[[ EXTRACTED ENTRIES open ]]
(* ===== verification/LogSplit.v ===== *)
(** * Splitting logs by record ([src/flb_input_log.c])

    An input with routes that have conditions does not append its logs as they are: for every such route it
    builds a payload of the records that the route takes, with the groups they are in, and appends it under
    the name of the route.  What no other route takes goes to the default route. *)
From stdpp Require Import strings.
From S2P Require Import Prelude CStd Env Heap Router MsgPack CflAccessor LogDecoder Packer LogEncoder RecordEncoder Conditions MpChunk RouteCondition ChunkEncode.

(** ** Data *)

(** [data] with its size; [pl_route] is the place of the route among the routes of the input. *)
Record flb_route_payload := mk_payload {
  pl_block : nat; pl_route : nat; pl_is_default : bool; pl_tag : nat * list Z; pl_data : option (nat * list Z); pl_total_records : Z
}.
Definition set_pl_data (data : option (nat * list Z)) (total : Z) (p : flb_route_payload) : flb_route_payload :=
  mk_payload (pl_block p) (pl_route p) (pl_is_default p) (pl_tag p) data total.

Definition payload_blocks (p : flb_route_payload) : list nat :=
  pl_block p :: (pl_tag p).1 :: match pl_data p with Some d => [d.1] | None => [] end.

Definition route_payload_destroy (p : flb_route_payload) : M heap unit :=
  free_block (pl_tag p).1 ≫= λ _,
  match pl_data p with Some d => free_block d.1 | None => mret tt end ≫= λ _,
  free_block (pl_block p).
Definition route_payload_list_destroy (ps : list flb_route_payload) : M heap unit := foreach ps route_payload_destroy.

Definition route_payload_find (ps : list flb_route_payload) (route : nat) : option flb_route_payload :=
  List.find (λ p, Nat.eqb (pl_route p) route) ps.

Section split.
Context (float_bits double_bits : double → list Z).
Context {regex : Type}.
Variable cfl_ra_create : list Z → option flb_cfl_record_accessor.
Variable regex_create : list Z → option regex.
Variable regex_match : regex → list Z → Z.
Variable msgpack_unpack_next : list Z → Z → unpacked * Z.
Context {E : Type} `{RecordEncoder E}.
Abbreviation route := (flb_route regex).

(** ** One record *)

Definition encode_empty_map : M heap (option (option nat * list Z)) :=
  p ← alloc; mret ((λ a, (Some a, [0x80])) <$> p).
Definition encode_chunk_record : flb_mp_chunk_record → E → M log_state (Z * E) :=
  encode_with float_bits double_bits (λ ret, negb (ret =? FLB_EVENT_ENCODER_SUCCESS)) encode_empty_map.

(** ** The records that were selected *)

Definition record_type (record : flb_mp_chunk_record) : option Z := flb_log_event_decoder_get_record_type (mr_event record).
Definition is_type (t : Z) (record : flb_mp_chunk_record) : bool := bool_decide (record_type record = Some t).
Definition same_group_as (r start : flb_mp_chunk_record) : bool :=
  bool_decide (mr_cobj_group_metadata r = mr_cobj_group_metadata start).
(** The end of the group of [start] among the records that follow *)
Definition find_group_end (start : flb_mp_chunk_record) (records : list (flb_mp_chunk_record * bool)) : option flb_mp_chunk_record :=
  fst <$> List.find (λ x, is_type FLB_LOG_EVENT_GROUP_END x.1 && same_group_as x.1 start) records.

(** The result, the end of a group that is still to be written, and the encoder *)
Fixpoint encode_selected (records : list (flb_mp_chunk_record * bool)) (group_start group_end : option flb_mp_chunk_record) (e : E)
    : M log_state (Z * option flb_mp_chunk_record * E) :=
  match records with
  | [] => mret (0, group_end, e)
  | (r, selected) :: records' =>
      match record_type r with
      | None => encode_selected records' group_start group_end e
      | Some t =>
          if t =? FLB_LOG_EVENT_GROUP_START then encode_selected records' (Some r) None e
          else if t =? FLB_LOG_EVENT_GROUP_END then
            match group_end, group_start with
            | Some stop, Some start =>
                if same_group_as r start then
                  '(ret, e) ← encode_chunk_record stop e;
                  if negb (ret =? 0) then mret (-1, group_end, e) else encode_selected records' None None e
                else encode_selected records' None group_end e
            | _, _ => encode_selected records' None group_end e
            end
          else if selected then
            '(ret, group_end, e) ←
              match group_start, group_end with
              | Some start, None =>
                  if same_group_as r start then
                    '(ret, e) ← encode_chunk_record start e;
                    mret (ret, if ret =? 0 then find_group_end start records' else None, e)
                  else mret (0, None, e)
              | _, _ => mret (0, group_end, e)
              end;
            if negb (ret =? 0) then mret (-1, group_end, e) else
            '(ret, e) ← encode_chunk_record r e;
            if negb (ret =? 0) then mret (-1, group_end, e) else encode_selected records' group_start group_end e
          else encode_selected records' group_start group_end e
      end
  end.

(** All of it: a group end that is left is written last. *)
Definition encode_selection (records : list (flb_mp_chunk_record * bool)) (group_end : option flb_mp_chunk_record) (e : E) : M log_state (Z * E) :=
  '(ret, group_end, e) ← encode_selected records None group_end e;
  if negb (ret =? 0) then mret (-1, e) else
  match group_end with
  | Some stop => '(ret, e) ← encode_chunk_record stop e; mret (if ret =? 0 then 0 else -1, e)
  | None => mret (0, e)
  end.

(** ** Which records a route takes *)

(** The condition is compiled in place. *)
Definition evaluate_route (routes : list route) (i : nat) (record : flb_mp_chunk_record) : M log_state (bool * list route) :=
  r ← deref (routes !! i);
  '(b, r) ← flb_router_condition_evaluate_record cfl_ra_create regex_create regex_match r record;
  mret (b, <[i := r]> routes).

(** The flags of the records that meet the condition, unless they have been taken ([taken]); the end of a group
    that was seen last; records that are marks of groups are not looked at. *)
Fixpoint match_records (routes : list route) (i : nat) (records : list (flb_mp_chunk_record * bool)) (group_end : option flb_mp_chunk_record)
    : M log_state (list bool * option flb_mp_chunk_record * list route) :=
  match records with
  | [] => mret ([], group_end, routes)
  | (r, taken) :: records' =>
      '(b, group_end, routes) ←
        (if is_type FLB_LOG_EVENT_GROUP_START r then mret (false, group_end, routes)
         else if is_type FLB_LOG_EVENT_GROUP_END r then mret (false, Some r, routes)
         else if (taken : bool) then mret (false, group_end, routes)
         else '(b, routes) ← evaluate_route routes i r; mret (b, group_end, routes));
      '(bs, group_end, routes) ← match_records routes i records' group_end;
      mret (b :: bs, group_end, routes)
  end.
[[ EXTRACTED ENTRIES closed ]]
TASK DETAILS: Take exactly the lines from the one containing "start, None =>" through the one containing "mret (ret, if" in the data above, and output them with nothing added.

EXERCISE RESPONSE:
              | Some start, None =>
                  if same_group_as r start then
                    '(ret, e) ← encode_chunk_record start e;
                    mret (ret, if ret =? 0 then find_group_end start records' else None, e)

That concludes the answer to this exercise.